• Exercise goal:
What is needed is an exact transcription of every record below.

== Given entries

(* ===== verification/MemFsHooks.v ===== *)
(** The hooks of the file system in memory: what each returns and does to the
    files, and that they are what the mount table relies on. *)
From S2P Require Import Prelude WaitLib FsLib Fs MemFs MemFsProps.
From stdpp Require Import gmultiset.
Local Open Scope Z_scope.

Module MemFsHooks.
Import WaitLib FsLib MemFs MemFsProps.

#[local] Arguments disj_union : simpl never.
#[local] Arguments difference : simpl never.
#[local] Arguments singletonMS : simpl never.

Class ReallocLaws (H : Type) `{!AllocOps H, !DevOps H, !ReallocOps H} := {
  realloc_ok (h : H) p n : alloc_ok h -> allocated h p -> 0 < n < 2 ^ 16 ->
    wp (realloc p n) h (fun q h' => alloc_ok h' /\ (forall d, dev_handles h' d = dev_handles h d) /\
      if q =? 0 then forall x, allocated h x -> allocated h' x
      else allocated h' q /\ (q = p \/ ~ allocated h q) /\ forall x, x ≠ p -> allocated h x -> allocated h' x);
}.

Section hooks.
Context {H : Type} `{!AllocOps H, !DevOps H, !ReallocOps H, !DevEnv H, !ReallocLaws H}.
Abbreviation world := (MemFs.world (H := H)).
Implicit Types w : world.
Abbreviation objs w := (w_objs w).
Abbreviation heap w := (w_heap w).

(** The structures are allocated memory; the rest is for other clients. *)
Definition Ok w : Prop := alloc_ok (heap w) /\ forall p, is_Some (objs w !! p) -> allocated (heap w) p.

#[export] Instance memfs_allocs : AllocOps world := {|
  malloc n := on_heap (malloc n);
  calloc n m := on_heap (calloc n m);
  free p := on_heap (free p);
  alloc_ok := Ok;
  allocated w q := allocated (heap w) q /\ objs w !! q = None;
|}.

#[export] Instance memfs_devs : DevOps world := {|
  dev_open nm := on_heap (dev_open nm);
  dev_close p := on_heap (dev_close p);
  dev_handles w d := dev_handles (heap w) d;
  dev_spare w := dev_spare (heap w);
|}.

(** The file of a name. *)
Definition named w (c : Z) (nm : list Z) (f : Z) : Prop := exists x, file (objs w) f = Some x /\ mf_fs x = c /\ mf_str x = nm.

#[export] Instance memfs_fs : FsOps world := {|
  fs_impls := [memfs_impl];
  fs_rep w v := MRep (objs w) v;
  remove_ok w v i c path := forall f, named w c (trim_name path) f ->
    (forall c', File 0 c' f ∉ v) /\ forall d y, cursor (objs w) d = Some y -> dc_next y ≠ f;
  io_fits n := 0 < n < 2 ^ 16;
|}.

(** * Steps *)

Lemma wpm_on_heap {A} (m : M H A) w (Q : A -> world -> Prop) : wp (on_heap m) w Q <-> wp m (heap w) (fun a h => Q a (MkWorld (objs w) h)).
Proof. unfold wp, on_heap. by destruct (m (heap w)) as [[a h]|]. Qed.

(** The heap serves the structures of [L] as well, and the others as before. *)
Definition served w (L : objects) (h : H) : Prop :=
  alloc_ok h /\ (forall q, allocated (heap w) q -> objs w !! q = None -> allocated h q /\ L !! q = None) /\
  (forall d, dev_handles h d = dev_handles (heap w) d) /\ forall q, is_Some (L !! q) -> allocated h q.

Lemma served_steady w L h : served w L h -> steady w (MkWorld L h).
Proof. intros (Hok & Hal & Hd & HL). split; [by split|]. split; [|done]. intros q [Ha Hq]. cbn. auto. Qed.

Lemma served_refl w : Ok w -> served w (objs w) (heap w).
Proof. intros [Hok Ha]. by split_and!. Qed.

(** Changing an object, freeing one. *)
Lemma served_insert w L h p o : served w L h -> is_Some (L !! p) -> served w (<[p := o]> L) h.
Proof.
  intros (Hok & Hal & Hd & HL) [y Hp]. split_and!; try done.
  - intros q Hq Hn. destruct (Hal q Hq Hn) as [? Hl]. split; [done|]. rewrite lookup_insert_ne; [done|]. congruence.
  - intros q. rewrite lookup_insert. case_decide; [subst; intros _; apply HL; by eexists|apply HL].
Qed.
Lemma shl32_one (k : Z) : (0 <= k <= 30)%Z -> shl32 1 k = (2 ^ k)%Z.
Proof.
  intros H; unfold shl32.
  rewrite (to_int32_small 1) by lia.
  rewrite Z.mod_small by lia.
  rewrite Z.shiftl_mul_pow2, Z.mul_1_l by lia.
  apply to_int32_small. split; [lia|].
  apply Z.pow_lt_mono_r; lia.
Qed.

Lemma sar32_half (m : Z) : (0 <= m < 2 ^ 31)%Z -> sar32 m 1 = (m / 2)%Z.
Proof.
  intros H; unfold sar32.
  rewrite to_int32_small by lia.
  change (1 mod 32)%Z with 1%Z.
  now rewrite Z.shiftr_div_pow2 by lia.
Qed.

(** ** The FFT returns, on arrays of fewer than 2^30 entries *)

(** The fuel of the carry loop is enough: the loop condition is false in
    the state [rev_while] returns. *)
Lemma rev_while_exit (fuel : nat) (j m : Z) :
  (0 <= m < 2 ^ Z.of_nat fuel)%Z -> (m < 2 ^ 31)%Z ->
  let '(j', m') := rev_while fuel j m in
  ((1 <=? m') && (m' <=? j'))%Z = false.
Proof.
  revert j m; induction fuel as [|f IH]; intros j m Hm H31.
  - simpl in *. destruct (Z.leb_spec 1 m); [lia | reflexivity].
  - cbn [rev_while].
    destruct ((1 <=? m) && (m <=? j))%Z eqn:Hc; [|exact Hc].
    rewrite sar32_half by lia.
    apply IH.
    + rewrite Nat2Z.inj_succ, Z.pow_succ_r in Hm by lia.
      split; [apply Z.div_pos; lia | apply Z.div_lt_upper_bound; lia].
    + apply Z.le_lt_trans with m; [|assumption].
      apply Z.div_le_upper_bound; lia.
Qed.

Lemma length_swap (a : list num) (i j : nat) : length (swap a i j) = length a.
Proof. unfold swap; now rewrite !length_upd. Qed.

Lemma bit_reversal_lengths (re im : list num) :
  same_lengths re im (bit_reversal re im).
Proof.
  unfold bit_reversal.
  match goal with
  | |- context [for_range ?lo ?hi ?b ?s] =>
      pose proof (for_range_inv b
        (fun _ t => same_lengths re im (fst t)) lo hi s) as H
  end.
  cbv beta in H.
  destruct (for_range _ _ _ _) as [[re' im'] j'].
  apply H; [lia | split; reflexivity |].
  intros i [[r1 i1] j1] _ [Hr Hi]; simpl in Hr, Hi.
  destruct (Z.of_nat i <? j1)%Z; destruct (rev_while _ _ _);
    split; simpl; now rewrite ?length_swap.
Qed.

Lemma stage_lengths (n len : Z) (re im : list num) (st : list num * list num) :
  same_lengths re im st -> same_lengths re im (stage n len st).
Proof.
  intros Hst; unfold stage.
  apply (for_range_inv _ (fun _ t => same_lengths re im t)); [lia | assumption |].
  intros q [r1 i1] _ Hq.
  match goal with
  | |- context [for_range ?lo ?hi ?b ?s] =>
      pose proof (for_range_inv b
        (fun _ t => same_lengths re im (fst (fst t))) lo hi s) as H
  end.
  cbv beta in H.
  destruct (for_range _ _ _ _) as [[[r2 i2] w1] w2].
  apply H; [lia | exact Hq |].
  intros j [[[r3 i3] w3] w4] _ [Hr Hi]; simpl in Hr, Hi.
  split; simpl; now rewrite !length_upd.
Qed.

====

• Solution for this task:
(* ===== verification/MemFsHooks.v ===== *)
(** The hooks of the file system in memory: what each returns and does to the
    files, and that they are what the mount table relies on. *)
From S2P Require Import Prelude WaitLib FsLib Fs MemFs MemFsProps.
From stdpp Require Import gmultiset.
Local Open Scope Z_scope.

Module MemFsHooks.
Import WaitLib FsLib MemFs MemFsProps.

#[local] Arguments disj_union : simpl never.
#[local] Arguments difference : simpl never.
#[local] Arguments singletonMS : simpl never.

Class ReallocLaws (H : Type) `{!AllocOps H, !DevOps H, !ReallocOps H} := {
  realloc_ok (h : H) p n : alloc_ok h -> allocated h p -> 0 < n < 2 ^ 16 ->
    wp (realloc p n) h (fun q h' => alloc_ok h' /\ (forall d, dev_handles h' d = dev_handles h d) /\
      if q =? 0 then forall x, allocated h x -> allocated h' x
      else allocated h' q /\ (q = p \/ ~ allocated h q) /\ forall x, x ≠ p -> allocated h x -> allocated h' x);
}.

Section hooks.
Context {H : Type} `{!AllocOps H, !DevOps H, !ReallocOps H, !DevEnv H, !ReallocLaws H}.
Abbreviation world := (MemFs.world (H := H)).
Implicit Types w : world.
Abbreviation objs w := (w_objs w).
Abbreviation heap w := (w_heap w).

(** The structures are allocated memory; the rest is for other clients. *)
Definition Ok w : Prop := alloc_ok (heap w) /\ forall p, is_Some (objs w !! p) -> allocated (heap w) p.

#[export] Instance memfs_allocs : AllocOps world := {|
  malloc n := on_heap (malloc n);
  calloc n m := on_heap (calloc n m);
  free p := on_heap (free p);
  alloc_ok := Ok;
  allocated w q := allocated (heap w) q /\ objs w !! q = None;
|}.

#[export] Instance memfs_devs : DevOps world := {|
  dev_open nm := on_heap (dev_open nm);
  dev_close p := on_heap (dev_close p);
  dev_handles w d := dev_handles (heap w) d;
  dev_spare w := dev_spare (heap w);
|}.

(** The file of a name. *)
Definition named w (c : Z) (nm : list Z) (f : Z) : Prop := exists x, file (objs w) f = Some x /\ mf_fs x = c /\ mf_str x = nm.

#[export] Instance memfs_fs : FsOps world := {|
  fs_impls := [memfs_impl];
  fs_rep w v := MRep (objs w) v;
  remove_ok w v i c path := forall f, named w c (trim_name path) f ->
    (forall c', File 0 c' f ∉ v) /\ forall d y, cursor (objs w) d = Some y -> dc_next y ≠ f;
  io_fits n := 0 < n < 2 ^ 16;
|}.

(** * Steps *)

Lemma wpm_on_heap {A} (m : M H A) w (Q : A -> world -> Prop) : wp (on_heap m) w Q <-> wp m (heap w) (fun a h => Q a (MkWorld (objs w) h)).
Proof. unfold wp, on_heap. by destruct (m (heap w)) as [[a h]|]. Qed.

(** The heap serves the structures of [L] as well, and the others as before. *)
Definition served w (L : objects) (h : H) : Prop :=
  alloc_ok h /\ (forall q, allocated (heap w) q -> objs w !! q = None -> allocated h q /\ L !! q = None) /\
  (forall d, dev_handles h d = dev_handles (heap w) d) /\ forall q, is_Some (L !! q) -> allocated h q.

Lemma served_steady w L h : served w L h -> steady w (MkWorld L h).
Proof. intros (Hok & Hal & Hd & HL). split; [by split|]. split; [|done]. intros q [Ha Hq]. cbn. auto. Qed.

Lemma served_refl w : Ok w -> served w (objs w) (heap w).
Proof. intros [Hok Ha]. by split_and!. Qed.

(** Changing an object, freeing one. *)
Lemma served_insert w L h p o : served w L h -> is_Some (L !! p) -> served w (<[p := o]> L) h.
Proof.
  intros (Hok & Hal & Hd & HL) [y Hp]. split_and!; try done.
  - intros q Hq Hn. destruct (Hal q Hq Hn) as [? Hl]. split; [done|]. rewrite lookup_insert_ne; [done|]. congruence.
  - intros q. rewrite lookup_insert. case_decide; [subst; intros _; apply HL; by eexists|apply HL].
Qed.
Lemma shl32_one (k : Z) : (0 <= k <= 30)%Z -> shl32 1 k = (2 ^ k)%Z.
Proof.
  intros H; unfold shl32.
  rewrite (to_int32_small 1) by lia.
  rewrite Z.mod_small by lia.
  rewrite Z.shiftl_mul_pow2, Z.mul_1_l by lia.
  apply to_int32_small. split; [lia|].
  apply Z.pow_lt_mono_r; lia.
Qed.

Lemma sar32_half (m : Z) : (0 <= m < 2 ^ 31)%Z -> sar32 m 1 = (m / 2)%Z.
Proof.
  intros H; unfold sar32.
  rewrite to_int32_small by lia.
  change (1 mod 32)%Z with 1%Z.
  now rewrite Z.shiftr_div_pow2 by lia.
Qed.

(** ** The FFT returns, on arrays of fewer than 2^30 entries *)

(** The fuel of the carry loop is enough: the loop condition is false in
    the state [rev_while] returns. *)
Lemma rev_while_exit (fuel : nat) (j m : Z) :
  (0 <= m < 2 ^ Z.of_nat fuel)%Z -> (m < 2 ^ 31)%Z ->
  let '(j', m') := rev_while fuel j m in
  ((1 <=? m') && (m' <=? j'))%Z = false.
Proof.
  revert j m; induction fuel as [|f IH]; intros j m Hm H31.
  - simpl in *. destruct (Z.leb_spec 1 m); [lia | reflexivity].
  - cbn [rev_while].
    destruct ((1 <=? m) && (m <=? j))%Z eqn:Hc; [|exact Hc].
    rewrite sar32_half by lia.
    apply IH.
    + rewrite Nat2Z.inj_succ, Z.pow_succ_r in Hm by lia.
      split; [apply Z.div_pos; lia | apply Z.div_lt_upper_bound; lia].
    + apply Z.le_lt_trans with m; [|assumption].
      apply Z.div_le_upper_bound; lia.
Qed.

Lemma length_swap (a : list num) (i j : nat) : length (swap a i j) = length a.
Proof. unfold swap; now rewrite !length_upd. Qed.

Lemma bit_reversal_lengths (re im : list num) :
  same_lengths re im (bit_reversal re im).
Proof.
  unfold bit_reversal.
  match goal with
  | |- context [for_range ?lo ?hi ?b ?s] =>
      pose proof (for_range_inv b
        (fun _ t => same_lengths re im (fst t)) lo hi s) as H
  end.
  cbv beta in H.
  destruct (for_range _ _ _ _) as [[re' im'] j'].
  apply H; [lia | split; reflexivity |].
  intros i [[r1 i1] j1] _ [Hr Hi]; simpl in Hr, Hi.
  destruct (Z.of_nat i <? j1)%Z; destruct (rev_while _ _ _);
    split; simpl; now rewrite ?length_swap.
Qed.

Lemma stage_lengths (n len : Z) (re im : list num) (st : list num * list num) :
  same_lengths re im st -> same_lengths re im (stage n len st).
Proof.
  intros Hst; unfold stage.
  apply (for_range_inv _ (fun _ t => same_lengths re im t)); [lia | assumption |].
  intros q [r1 i1] _ Hq.
  match goal with
  | |- context [for_range ?lo ?hi ?b ?s] =>
      pose proof (for_range_inv b
        (fun _ t => same_lengths re im (fst (fst t))) lo hi s) as H
  end.
  cbv beta in H.
  destruct (for_range _ _ _ _) as [[[r2 i2] w1] w2].
  apply H; [lia | exact Hq |].
  intros j [[[r3 i3] w3] w4] _ [Hr Hi]; simpl in Hr, Hi.
  split; simpl; now rewrite !length_upd.
Qed.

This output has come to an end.